L’AMA permettrait au Togo de bénéficier de l’expertise de l’Afrique du Sud, des pays maghrébins, du Nigeria… »
Mais toutes les régions n’en sont pas au même stade. Des tentatives d’achats groupés de médicaments et de reconnaissance mutuelle des inspections de santé en Afrique du Nord n’ont pas trouvé d’écho suffisant au sein de l’Union du Maghreb arabe (UMA). À l’inverse, l’UMOA a créé dès 2013 une cellule de coopération pharmaceutique pour harmoniser les procédures, grilles d’évaluation et formats de dossier d’homologation des médicaments. Une transparence bienvenue, tant la question sensible des autorisations de mise sur le marché peut être sujette aux pressions. À cela s’ajoute une reconnaissance mutuelle via des systèmes d’évaluation conjoints réunissant les experts de ces États pour homologuer des produits spécifiques.
Assurer la mise en oeuvre de procédures techniques reste néanmoins un défi quand, au sein d’un même groupement, le degré d’expertise sanitaire des pays peut encore varier de 1 à 4 sur l’échelle d’évaluation de l’OMS. À terme, les membres de ces régions économiques devraient créer les premiers relais de l’AMA en se dotant d’agences de réglementation pharmaceutique, en lieu et place de directions chargées de réguler les médicaments dépourvues de moyens. Mais cela demande aussi des ressources humaines et matérielles.

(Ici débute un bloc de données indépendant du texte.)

(* ===== verification/BenchRun.v ===== *)
(** * The run command of the benchmark ([bench/main.py])

    [Module BenchRun]: the workload the arguments name, the dictionaries of the results, the delta and the identity, and [_cmd_run], which drives the
    workload and writes the report.  The theorem reads such a report back the way the gate does. *)

From Stdlib Require Import Ascii.
From S2P Require Import Prelude Crypto Text Sql Bench BenchGate.

Open Scope Z_scope.

Module BenchRun.
Import Value Report.

(** The arguments of [run]. *)
Record args := Args {
  base_url : string; smoke : bool; model : string; seed : Z; total_requests : Z; concurrency : Z; burst_concurrency : Z; warmup : Z;
  max_tokens : Z; prefix_chars : Z; long_context_chars : Z; structured : bool; admin_api_key : option string; exclusive_target : bool
}.
(** The defaults of [build_parser]. *)
Definition default_args (url model_ : string) : args := Args url true model_ 1234 200 8 64 8 32 256 2000 false None false.

(** ** Dictionaries *)

Definition opt_float (o : option Q) : Value.t := match o with Some q => VFloat q | None => VNone end.
Definition summary_dict (s : Metrics.summary_t) : dict :=
  [("mean", opt_float (Metrics.mean s)); ("p50", opt_float (Metrics.p50 s)); ("p95", opt_float (Metrics.p95 s)); ("p99", opt_float (Metrics.p99 s))].
Definition slice_dict (m : Metrics.slice_metrics_t) : dict :=
  [("attempted", VInt (Metrics.attempted m)); ("admitted", VInt (Metrics.admitted m)); ("shed", VInt (Metrics.n_shed m));
   ("errors", VInt (Metrics.errors m)); ("cancelled", VInt (Metrics.cancelled m));
   ("pre_stream_failures", VInt (Metrics.pre_stream_failures m)); ("post_stream_failures", VInt (Metrics.post_stream_failures m));
   ("shed_rate", opt_float (Metrics.shed_rate m)); ("error_rate", opt_float (Metrics.error_rate m));
   ("pre_stream_rate", opt_float (Metrics.pre_stream_rate m)); ("post_stream_rate", opt_float (Metrics.post_stream_rate m));
   ("ttft_ms", VDict (summary_dict (Metrics.ttft m))); ("total_ms", VDict (summary_dict (Metrics.total m)))].
(** The dictionary [aggregate] returns. *)
Definition results_dict (a : Metrics.aggregate_t) : dict :=
  [("wall_s", VFloat (Metrics.wall_s a)); ("slices", VDict (map (fun p => (fst p, VDict (slice_dict (snd p)))) (Metrics.slices a)));
   ("overall", VDict (dict_set "accepted_rate" (opt_float (Metrics.accepted_rate a)) (slice_dict (Metrics.overall a))))].
(** The dictionary [_routes_delta] returns. *)
Definition delta_dict (d : Driver.route_delta) : dict :=
  [("source", VStr "admin_routes_delta"); ("exclusive_target", VBool true); ("requests", VFloat (Driver.d_requests d));
   ("completion_tokens", VFloat (Driver.d_completion d)); ("cost", VFloat (Driver.d_cost d)); ("output_tps", opt_float (Driver.d_output_tps d))].
Fixpoint to_value (v : Json.t) : Value.t :=
  match v with
  | Json.JNull => VNone
  | Json.JBool b => VBool b
  | Json.JInt z => VInt z
  | Json.JStr s => VStr s
  | Json.JArr l => VList (map to_value l)
  | Json.JObj l => VDict (map (fun p => (fst p, to_value (snd p))) l)
  end.
Definition manifest_dict (w : Workload.t) : dict := default [] (as_dict (to_value (Workload.manifest w))).

(** ** The command *)

(** [metric_sources]: where each metric of the report comes from. *)
Definition metric_sources_of (d : option dict) : dict :=
  let route := VStr (match d with Some (_ :: _) => "admin_routes_delta" | _ => "unavailable" end) in
  [("ttft", VStr "client"); ("latency", VStr "client"); ("accepted_rate", VStr "client"); ("shed_rate", VStr "client"); ("error_rate", VStr "client");
   ("output_tps", route); ("cost", route)].

Section Run.
(** The JSON parser, float rounding, the random generator, what the target answers a request, and the parser of URLs. *)
Context (json_loads : string → option Json.t) (fl : Q → Q) {R : Type} (seeded : Z → R) (choice : list string → R → string * R) (serve : Workload.RequestSpec → Q * Q * Driver.exchange)
  (urlsplit : string → result exn Compare.parts).

(** [_build_workload] *)
Definition build_workload (a : args) : result exn Workload.t :=
  if smoke a then Ok (Workload.smoke_workload (model a) (seed a))
  else Workload.standard_workload fl (model a) (total_requests a) (seed a) (concurrency a) (burst_concurrency a) (warmup a) (max_tokens a)
         (prefix_chars a) (long_context_chars a) (structured a).

(** What [_identity] reads of the process, and the stamp. *)
Record process := Process { p_build : dict; p_python : string; p_platform : string; p_processor : string; p_now : string }.
Definition identity_of (p : process) (url : string) : result exn IdentityStamp :=
  match Compare.sanitize_origin urlsplit url with
  | Err e => Err e
  | Ok o => Ok (Identity HARNESS_VERSION (p_build p) (p_python p)
                  (p_platform p +:+ " (" +:+ (if str_true (p_processor p) then p_processor p else "unknown-cpu") +:+ ")") (p_now p) o)
  end.

(** [_cmd_run] up to the writing of the file: the report, or what is raised.  [wall] is the measured time, [before] and [after] what the route
    metrics answered. *)
Definition cmd_run (a : args) (p : process) (wall : Q) (before after : option Driver.snapshot) : result exn RunReport :=
  w ← build_workload a;
  samples ← Driver.run_workload json_loads seeded choice serve w;
  let delta := delta_dict <$> Driver.run_delta (admin_api_key a) (exclusive_target a) before after wall in
  i ← identity_of p (base_url a);
  Ok (Report_ i (manifest_dict w) (results_dict (Metrics.aggregate fl samples wall)) delta (metric_sources_of delta) SCHEMA_VERSION HARNESS_VERSION).

(** ** What the gate reads of such a report *)

Lemma trunc_int n : Workload.trunc (inject_Z n) = n.
Proof.
  unfold Workload.trunc. destruct (bool_decide (0 <= inject_Z n)%Q); [apply Qfloor_Z|].
  change (- inject_Z n)%Q with (inject_Z (- n)). rewrite Qfloor_Z. lia.
Qed.
Lemma int_or_0_int n : Gate.int_or_0 (VInt n) = Ok n.
Proof. unfold Gate.int_or_0. cbn [truthy num]. destruct (Z.eqb_spec n 0) as [->|]; [done|]. cbn [negb]. by rewrite trunc_int. Qed.
Lemma get_map (f : Metrics.slice_metrics_t → Value.t) (k : string) l : dict_get k (map (fun p => (fst p, f (snd p))) l) = f <$> dict_get k l.
Proof. unfold dict_get. induction l as [|[k' v] l IH]; [done|]. cbn [map find fst snd]. by case_bool_decide. Qed.
Lemma slice_row_results r a s : results r = results_dict a → Gate.slice_row r s = slice_dict <$> dict_get s (Metrics.slices a).
Proof.
  intros E. unfold Gate.slice_row, Gate.section. rewrite E. cbn [results_dict dict_get find fst snd bool_decide]. simpl. unfold lookup.
  rewrite (get_map (fun m => VDict (slice_dict m))). by destruct (dict_get s (Metrics.slices a)).
Qed.
Lemma overall_results r a : results r = results_dict a →
  Gate.client_value r "accepted_rate" "" = Metrics.accepted_rate a ∧
  Gate.overall_error_rate r = Ok (Metrics.error_rate (Metrics.overall a), Metrics.admitted (Metrics.overall a)).
Proof.
  intros E. unfold Gate.client_value, Gate.overall_error_rate, Gate.section. rewrite E. destruct a as [wall sl ov acc]. split.
  - vm_compute. by destruct acc.
  - simpl. rewrite int_or_0_int. unfold lookup. simpl. by destruct (Metrics.error_rate ov).
Qed.
Lemma not_route_derived to_str b r metric target min_improvement bu : route_delta r = None → metric ∈ Gate.ROUTE_DERIVED →
  ∃ o, Gate.compare to_str b r metric target min_improvement bu = Ok o ∧ Gate.passed o = false.
Proof.
  intros D M. unfold Gate.compare. destruct (Gate.incomparable to_str b r metric target) as [|x l] eqn:E; [|eexists; by split].
  exfalso. unfold Gate.incomparable in E. do 4 (apply app_eq_nil in E as [_ E]). rewrite bool_decide_true in E by done.
  unfold Gate.route_value at 2 in E. rewrite D in E.
  destruct (Gate.route_value to_str b metric) as [[bv [src|]] ex]; done.
Qed.

(** A report carries its measurements to the gate: what [run] writes is read back as it was; the gate then finds in it the error rate and
    the admitted count of all samples, and for every slice exactly the shed rate and the p95 latency that were aggregated for it; and the
    metrics that come from the route counters are there, and named as such, only for a run with an operator key on an exclusive
    target: without them no comparison on such a metric passes. *)
Theorem run_report_measures a p wall before after r : cmd_run a p wall before after = Ok r →
  ∃ w samples, build_workload a = Ok w ∧ Driver.run_workload json_loads seeded choice serve w = Ok samples ∧
    let agg := Metrics.aggregate fl samples wall in
    (∀ to_str pairs, from_dict to_str pairs (to_dict r) = Ok r) ∧
    Gate.overall_error_rate r = Ok (Metrics.error_rate (Metrics.overall agg), Metrics.admitted (Metrics.overall agg)) ∧
    (∀ s, Gate.shed_rate r s = (m ← dict_get s (Metrics.slices agg); Metrics.shed_rate m) ∧
          Gate.p95_latency r s = (m ← dict_get s (Metrics.slices agg); Metrics.p95 (Metrics.total m))) ∧
    Gate.client_value r "accepted_rate" "" = Metrics.accepted_rate agg ∧
    (is_Some (route_delta r) ↔ lookup "cost" (metric_sources r) = VStr "admin_routes_delta") ∧
    (is_Some (route_delta r) → exclusive_target a = true ∧ ∃ k, admin_api_key a = Some k) ∧
    (route_delta r = None → ∀ to_str b metric target min_improvement bu, metric ∈ Gate.ROUTE_DERIVED →
       ∃ o, Gate.compare to_str b r metric target min_improvement bu = Ok o ∧ Gate.passed o = false).
Proof.
  unfold cmd_run. destruct (build_workload a) as [w|] eqn:Ew; [|done]. cbn [mbind result_bind].
  destruct (Driver.run_workload _ _ _ _ _) as [samples|] eqn:Es; [|done]. cbn [mbind result_bind].
  destruct (identity_of p (base_url a)) as [i|]; [|done]. cbn [mbind result_bind]. intros [= <-].
  exists w, samples. split; [done|]. split; [done|]. cbv zeta. set (agg := Metrics.aggregate fl samples wall).
  set (d := Driver.run_delta _ _ _ _ _). set (r := Report_ _ _ _ _ _ _ _).
  split_and!; [intros; by rewrite report_roundtrip| | | | | |intros; by apply not_route_derived].
  - by apply overall_results.
  - intros s. unfold Gate.shed_rate, Gate.p95_latency. rewrite (slice_row_results r agg s eq_refl).
    destruct (dict_get s (Metrics.slices agg)) as [m|]; [|done].
    destruct m as [? ? ? ? ? ? ? sr ? ? ? ? [? ? p95 ?]]. split; [by destruct sr|by destruct p95].
  - by apply overall_results.
  - unfold r. cbn [route_delta metric_sources]. destruct d; cbn; split; try done; by intros [? ?].
  - unfold r. cbn [route_delta]. unfold d, Driver.run_delta. destruct (admin_api_key a) as [k|]; [|by intros [? ?]].
    destruct (exclusive_target a); [by eauto|]. rewrite andb_false_r. by intros [? ?].
Qed.
End Run.

(** A smoke run against a target that sheds everything. *)
Lemma run_report_measures_witness :
  ∃ r, cmd_run (fun _ => None) (fun q => q) (fun z => z) (fun l r => (default "" (head l), r)) (fun _ => (0%Q, 1%Q, Driver.Status 429 true))
         (fun _ => Ok (Compare.Parts "http" (Some "h") (Ok None))) (default_args "http://h" "m") (Process [] "3.12" "linux" "" "now") 2 None None = Ok r ∧
    Gate.shed_rate r "unique" = Some (2 / 2)%Q ∧ route_delta r = None ∧
    ∀ to_str b target min_improvement bu, ∃ o, Gate.compare to_str b r "cost" target min_improvement bu = Ok o ∧ Gate.passed o = false.
Proof.
  eexists. split; [vm_compute; reflexivity|]. split; [vm_compute; reflexivity|]. split; [reflexivity|]. intros to_str b target mi bu.
  destruct (run_report_measures (fun _ => None) (fun q => q) (fun z => z) (fun l r => (default "" (head l), r)) (fun _ => (0%Q, 1%Q, Driver.Status 429 true))
    (fun _ => Ok (Compare.Parts "http" (Some "h") (Ok None))) (default_args "http://h" "m") (Process [] "3.12" "linux" "" "now") 2 None None _
    ltac:(vm_compute; reflexivity)) as (w & samples & _ & _ & _ & _ & _ & _ & _ & _ & H).
  apply H; [reflexivity|]. apply elem_of_cons. right. by left.
Defined.
End BenchRun.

Vers la production de médicaments
Ce cadre réglementaire serait enfin profitable à la recherche et au développement pharmaceutique, et pourquoi pas à la production locale. « Certains laboratoires ont du mal à enregistrer des innovations thérapeutiques dans des pays qui manquent de plateaux techniques et dont la faiblesse des régulations peut leur faire craindre une perte de crédibilité, détaille le Dr Kpéto au Togo. L’AMA nous permettrait de bénéficier de l’expertise de l’Afrique du Sud, des pays maghrébins, du Nigeria, qui ont une certaine avance, surtout sur le plan industriel, et de sécuriser l’accès à des thérapies majeures comme les anticancéreux. Et pourquoi pas se lancer dans la fabrication, surtout pour les pathologies courantes de nos pays ».
Alors que le continent ne produit que 3 % de sa consommation, à terme, l’Agence pourrait également encourager la fabrication de médicaments et accélérer le Plan de fabrication pharmaceutique pour l’Afrique (PMPA), élaboré dès 2005 et approuvé par l’Union africaine en 2012. Outre la mise aux normes des industries, l’AMA pourrait orchestrer le développement de pôles d’excellence régionaux complémentaires spécialisés dans la fabrication de certains produits.